Der Pakt ist starr, weil er bis ins kleinste Detail die Fristen und Abläufe festhält, die die Kommission im Falle eines übermäßigen Defizits einhalten muss. Ob es um zwei Wochen, einen, drei oder zehn Monate geht, die zwischen den Schritten eines Strafverfahrens, zwischen Frühwarnung und Sanktionen, liegen müssen: Alles ist genau geregelt - und deshalb handelt die Kommission.

Der Stabilitäts- und Wachstumspakt ist auch deshalb starr, weil er trotz seines Doppelnamens kaum Aussagen zum Wirtschaftswachstum enthält. Viel ist von "geplanten" und "tatsächlichen Defiziten" sowie "haushaltspolitischen Korrekturmaßnahmen" die Rede, wenig von Reformen der Arbeits- und Gütermärkte, der Steuer- und Abgabensysteme, Reformen also, die erst mittelfristig wirken, dann aber für mehr Wachstum und damit auch für stabilere Staatsfinanzen sorgen.

Der Pakt ist zudem dumm, weil vieles, was er regeln soll, unklar bleibt und deshalb zu viel Spielraum für Interpretationen lässt. Was zum Beispiel ist unter den "besonderen Umständen" zu verstehen, die einen zeitweisen Verstoß gegen die Schuldengrenzen rechtfertigen?
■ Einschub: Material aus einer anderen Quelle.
(* ===== verification/Bytes.v ===== *)
(** * Bytes: the object representation of integers

    [memcpy] of an integer into a buffer and back, as
    [serialization/traits.hpp] does it with [sizeof(val)] bytes: little-endian,
    two's complement, on the LP64 platforms the library targets. *)

From S2P Require Import Prelude Errors.

(** The value of a byte, 0..255, and the byte of a value. *)
Definition byte_val (b : byte) : Z := Z.of_N (N_of_ascii b).
Definition byte_of (z : Z) : byte := ascii_of_N (Z.to_N (z mod 256)).

(** [n] bytes of [z], least significant first. *)
Fixpoint le_encode (n : nat) (z : Z) : bytes :=
  match n with
  | O => []
  | S n => byte_of z :: le_encode n (Z.shiftr z 8)
  end.

Fixpoint le_decode (bs : bytes) : Z :=
  match bs with
  | [] => 0
  | b :: bs => byte_val b + 256 * le_decode bs
  end.

(** Two's complement: the signed value of [n] bytes. *)
Definition le_decode_signed (bs : bytes) : Z :=
  let z := le_decode bs in
  let w := 8 * Z.of_nat (length bs) in
  if bool_decide (z < 2 ^ (w - 1)) then z else z - 2 ^ w.

Lemma byte_val_range b : 0 <= byte_val b < 256.
Proof. unfold byte_val. pose proof (N_ascii_bounded b). lia. Qed.

Lemma byte_val_of z : byte_val (byte_of z) = z mod 256.
Proof.
  unfold byte_val, byte_of. pose proof (Z.mod_pos_bound z 256 ltac:(lia)).
  rewrite N_ascii_embedding; lia.
Qed.

Lemma byte_val_of_small z : 0 <= z < 256 -> byte_val (byte_of z) = z.
Proof. intros Hz. rewrite byte_val_of. by apply Z.mod_small. Qed.

Lemma byte_of_val b : byte_of (byte_val b) = b.
Proof.
  unfold byte_of. rewrite Z.mod_small by apply byte_val_range.
  unfold byte_val. rewrite N2Z.id. apply ascii_N_embedding.
Qed.

Lemma byte_val_inj b c : byte_val b = byte_val c -> b = c.
Proof. intros H. by rewrite <- (byte_of_val b), H, byte_of_val. Qed.

Lemma length_le_encode n z : length (le_encode n z) = n.
Proof. revert z. induction n as [|n IH]; intros z; simpl; [done|by rewrite IH]. Qed.

Lemma le_decode_range bs : 0 <= le_decode bs < 2 ^ (8 * Z.of_nat (length bs)).
Proof.
  induction bs as [|b bs IH]; simpl; [done|].
  pose proof (byte_val_range b).
  replace (8 * Z.of_nat (S (length bs))) with (8 + 8 * Z.of_nat (length bs)) by lia.
  rewrite Z.pow_add_r by lia. change (2 ^ 8) with 256. lia.
Qed.

Lemma le_decode_encode_mod n z : le_decode (le_encode n z) = z mod 2 ^ (8 * Z.of_nat n).
Proof.
  revert z. induction n as [|n IH]; intros z; simpl; [by rewrite Z.mod_1_r|].
  rewrite IH, byte_val_of, Z.shiftr_div_pow2 by lia. change (2 ^ 8) with 256.
  replace (8 * Z.of_nat (S n)) with (8 + 8 * Z.of_nat n) by lia.
  rewrite Z.pow_add_r by lia. change (2 ^ 8) with 256.
  rewrite Z.rem_mul_r by lia. lia.
Qed.

Lemma le_decode_encode n z :
  0 <= z < 2 ^ (8 * Z.of_nat n) -> le_decode (le_encode n z) = z.
Proof. intros H. rewrite le_decode_encode_mod. by apply Z.mod_small. Qed.

Lemma le_encode_decode bs : le_encode (length bs) (le_decode bs) = bs.
Proof.
  induction bs as [|b bs IH]; simpl; [done|]. pose proof (byte_val_range b).
  rewrite Z.shiftr_div_pow2 by lia. change (2 ^ 8) with 256.
  replace ((byte_val b + 256 * le_decode bs) / 256) with (le_decode bs)
    by (apply Z.div_unique with (byte_val b); lia).
  rewrite IH. f_equal. rewrite <- (byte_of_val b) at 2.
  unfold byte_of. rewrite Z.mul_comm, Z_mod_plus_full. done.
Qed.

Lemma le_encode_wrap n z : le_encode n (z mod 2 ^ (8 * Z.of_nat n)) = le_encode n z.
Proof.
  rewrite <- le_decode_encode_mod.
  rewrite <- (length_le_encode n z) at 1. apply le_encode_decode.
Qed.

Lemma le_decode_signed_encode n z :
  (0 < n)%nat -> - 2 ^ (8 * Z.of_nat n - 1) <= z < 2 ^ (8 * Z.of_nat n - 1) ->
  le_decode_signed (le_encode n z) = z.
Proof.
  intros Hn Hz. unfold le_decode_signed.
  rewrite length_le_encode, le_decode_encode_mod.
  set (w := 8 * Z.of_nat n) in *.
  assert (2 ^ w = 2 * 2 ^ (w - 1)) as Hw.
  { replace w with (1 + (w - 1)) at 1 by lia. rewrite Z.pow_add_r by lia. lia. }
  pose proof (Z.pow_pos_nonneg 2 (w - 1) ltac:(lia) ltac:(lia)).
  destruct (decide (0 <= z)).
  - rewrite Z.mod_small by lia. rewrite bool_decide_eq_true_2 by lia. done.
  - rewrite <- (Z.mod_unique_pos z (2 ^ w) (-1) (z + 2 ^ w)) by lia.
    rewrite bool_decide_eq_false_2 by lia. lia.
Qed.

(** Read [n] bytes at the position: running off the end of the block is
    undefined behaviour. *)
Definition read_bytes (n : nat) (it : bytes) : outcome (bytes * bytes) :=
  if bool_decide (n <= length it)%nat then Ok (take n it, drop n it) else UB.

Lemma read_bytes_app n l rest : length l = n -> read_bytes n (l ++ rest) = Ok (l, rest).
Proof.
  intros H. unfold read_bytes. rewrite bool_decide_eq_true_2
    by (rewrite length_app; lia).
  by rewrite take_app_exact, drop_app_exact.
Qed.

Lemma read_bytes_Ok n it l rest :
  read_bytes n it = Ok (l, rest) -> it = l ++ rest /\ length l = n.
Proof.
  unfold read_bytes. case_bool_decide; intros ?; inv_ok.
  rewrite take_drop, length_take. split; [done|lia].
Qed.

#[export] Hint Resolve length_le_encode byte_val_range : cbeam.
#[export] Hint Rewrite length_le_encode le_encode_decode : cbeam.

(** A size in front of an encoding stays folded. *)
#[global] Arguments le_encode : simpl never.
Lemma nested_deserialize_ext {V} `{!Traits V} `{!TraitsLaws V} out1 out2 more1 more2 fuel1 : forall fuel2 it,
  (length it < fuel1)%nat -> (length it < fuel2)%nat ->
  nested_deserialize_with (K := K) (V := V) out1 more1 fuel1 it = nested_deserialize_with out2 more2 fuel2 it.
Proof.
  induction fuel1 as [|fuel1 IH]; intros [|fuel2] it H1 H2; [lia..|]. cbn [nested_deserialize_with].
  rewrite (map_deserialize_ext out1 out2 more1 more2 deserialize deserialize);
    [|done|apply weaken_consumes, deserialize_consumes].
  destruct (map_deserialize_with out2 more2 deserialize it) as [[d it1]| |] eqn:Ed; [|done..].
  cbn [mbind outcome_bind].
  apply map_deserialize_consumes in Ed as (c & u & ->); [|apply weaken_consumes, deserialize_consumes].
  rewrite length_app in *. simpl in *.
  rewrite (map_deserialize_ext out1 out2 more1 more2 _ (nested_deserialize_with out2 more2 fuel2)); [done|..].
  - intros it' Hit. apply IH; lia.
  - apply weaken_consumes. intros it v rest. apply nested_deserialize_consumes.
Qed.
End fuel.

(** ** Properties *)

Section serialization_properties.
Context {K V : Type} `{KeyOrderLaws K} `{!Traits K} `{!TraitsLaws K} `{!Traits V} `{!TraitsLaws V}.

(** C14. Round trip: whenever serializing a nested map into a stream returns,
    nothing was logged and the stream has grown by bytes that deserialize, in
    front of any other bytes, to exactly that nested map, leaving the other
    bytes unread; when it throws, the exception is passed on and logged; its
    behaviour is always defined. *)
Theorem nested_map_roundtrip {S} `{StreamLaws S} (t : nested_map K V) (s : S) r log :
  nested_encodable t -> stream_wf s ->
  Z.of_nat (length (stream_contents s)) + Z.of_nat (length (nested_encode t)) <= size_max ->
  direct_serialize s t = (r, log) ->
  (forall s', r = Ok s' -> log = [] /\
     exists d, stream_contents s' = stream_contents s ++ d /\
       forall rest, direct_deserialize (d ++ rest) = Ok (t, rest) /\
                    direct_deserialize_const (d ++ rest) = Ok t) /\
  r <> UB /\
  (forall e, r = Throw e -> exists line, log = [line] /\
     (catches std_exception e = true ->
      line = ("cbeam::serialization: Exception while serializing: " ++ exn_text e)%string)).
Proof.
  intros Ht Hs Hl. unfold direct_serialize.
  pose proof (nested_serialize_appends t s Hs Hl) as Happ.
  change (serialize t s) with (nested_serialize t s).
  destruct (nested_serialize t s) as [[[]|e|] s1] eqn:E; intros [= <- <-]; split; try done.
  - intros s' [= <-]. split; [done|]. exists (nested_encode t). split; [apply Happ|].
    intros rest. pose proof (deserialize_encode t rest Ht) as Hd.
    change (encode t) with (nested_encode t) in Hd.
    unfold direct_deserialize, direct_deserialize_const. by rewrite Hd.
  - split; [done|]. intros e' [= <-]. eexists. split; [done|]. by intros ->.
Qed.
(** [operator=(const buffer&)]. *)
Definition srb_assign_buffer (self : bool) (other : buf) : SM unit :=
  if self then mret tt
  else
    _ ← srb_reset;
    _ ← on_buffer (buffer_assign false other);
    b ← fields;
    known ← on_counts (is_known (_buffer b));
    if known : bool then
      n ← on_counts (sm_at (_buffer b));
      on_counts (sm_insert (_buffer b) (inc n))
    else
      initial ← on_counts get_initial_use_count;
      on_counts (sm_insert (_buffer b) initial).

(** The copy-on-write branch of [append]. *)
Definition append_cow (data : bytes) : SM unit :=
  b ← fields;
  '(h, c, _) ← get;
  let new_size := size_t (_size b + Z.of_nat (length data)) in
  match malloc new_size h with
  | None => raise bad_alloc "std::bad_alloc"
  | Some (new_buf, h1) =>
      _ ← put (h1, c, b);
      match load (_buffer b) (_size b) h1 with
      | Ok old =>
          _ ← on_heap (memcpy_to new_buf 0 old);
          _ ← on_heap (memcpy_to new_buf (_size b) data);
          remaining ← try_all (on_counts (sm_update (_buffer b) dec key_not_found)) (mret 0);
          _ ← (if bool_decide (remaining = 0) then
                 _ ← on_heap (free (_buffer b));
                 on_counts (sm_erase (_buffer b))
               else mret tt);
          _ ← set_fields (Buf new_size new_buf);
          initial ← on_counts get_initial_use_count;
          on_counts (sm_insert new_buf initial)
      | _ => undefined
      end
  end.

(** The branch of [append] for an exclusive owner, or for no block yet. *)
Definition append_exclusive (data : bytes) : SM unit :=
  b ← fields;
  let old := _buffer b in
  old_count ← (if bool_decide (old = nullptr) then mret 0
               else initial ← on_counts get_initial_use_count;
                    on_counts (sm_at_or_default old initial));
  _ ← on_buffer (buffer_append data);
  b' ← fields;
  if bool_decide (_buffer b' = old) then mret tt
  else if bool_decide (old = nullptr) then
    initial ← on_counts get_initial_use_count;
    on_counts (sm_insert (_buffer b') initial)
  else
    _ ← on_counts (sm_insert (_buffer b') old_count);
    on_counts (sm_erase old).

(** [swap(other)]. *)
Definition srb_swap (a b : buf) : buf * buf := buffer_swap a b.

(** [append(data, len)]. *)
Definition srb_append (data : bytes) : SM unit :=
  b ← fields;
  if bool_decide (_size b = 0 /\ _buffer b <> nullptr) then
    raise logic_error "stable_reference_buffer::append: instance was created from a raw pointer without a known size"
  else
    n ← (if bool_decide (_buffer b = nullptr) then mret 0
         else on_counts (sm_at_or_default (_buffer b) 0));
    if bool_decide (_buffer b <> nullptr /\ 1 < n) then append_cow data
    else append_exclusive data.

(** ** [delay_deallocation] *)

Record scope : Type := Scope { _old_entries : list addr; _initial_on_entry : Z }.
Und was unter einem "außergewöhnlichen Ereignis, das sich der Kontrolle des betreffenden Mitgliedsstaats entzieht und die staatliche Finanzlage erheblich beeinträchtigt"?

Brüsseler Lesart

Die globale Rezession, nebst zweier Kriege und Terroranschlägen, die die Wirtschaft lähmen, scheinen nach Brüsseler Lesart offenbar nicht dazu zu zählen. Was aber dann?

Selbst das entscheidende Kriterium, die Schuldenobergrenze von drei Prozent des Bruttoinlandsprodukts (BIP), bleibt vage. Dreikommanull sei dreikommanull, hat der ehemalige Bundesfinanzminister Theo Waigel erklärt.

Doch ausdrücklich haben die EU-Staaten in ihrem Regelwerk festgelegt, dass es auf eine Bewertung der Zahlen ankommt, also auch auf das politische und ökonomische Umfeld, und es deshalb sein kann, "dass ein Defizit von mehr als drei Prozent des BIP nicht übermäßig ist".

Nicht in einer Hand

Der Pakt ist auch deshalb dumm, weil er verkennt, dass in föderalen Staaten die Etatverantwortung nicht in einer Hand liegt. So muss sich die Kommission, wenn sie Zwangsmaßnahmen verhängt, "auf öffentlich bekannt gegebene Beschlüsse der Regierung" beziehen. Doch was ist, wenn es neben der Bundesregierung noch 16 Landesregierungen gibt?

Gerade weil der Pakt vieles im Nebulösen belässt, eskaliert nun der Konflikt zwischen Brüssel und Berlin. Es geht um die richtige Auslegung der Regeln. Die Bundesregierung behauptet, sie habe alle bisherigen Empfehlungen aus Brüssel befolgt.

Wenn also 2004 erneut ein zu hohes Defizit drohe, liege dies nicht an ihr, sondern an der Konjunktur. Die Kommission dagegen behauptet, sie sei zum Handeln verpflichtet und verlangt, dass nächste Woche auch die EU-Finanzminister ihren Beschluss abnicken.

Ein solcher Automatismus lässt sich aus dem Stabilitätspakt aber nicht ableiten: Brüssel kann handeln, ist dort bei jedem Schritt des Defizitverfahrens zu lesen. Nirgends steht, dass die Kommission handeln muss - und schon gar nicht, dass die Finanzminister dies müssen. Schröder und Eichel wird es deshalb in den nächsten Tagen nicht schwer fallen, eine Mehrheit gegen das starrsinnige Vorgehen der Kommission zu organisieren.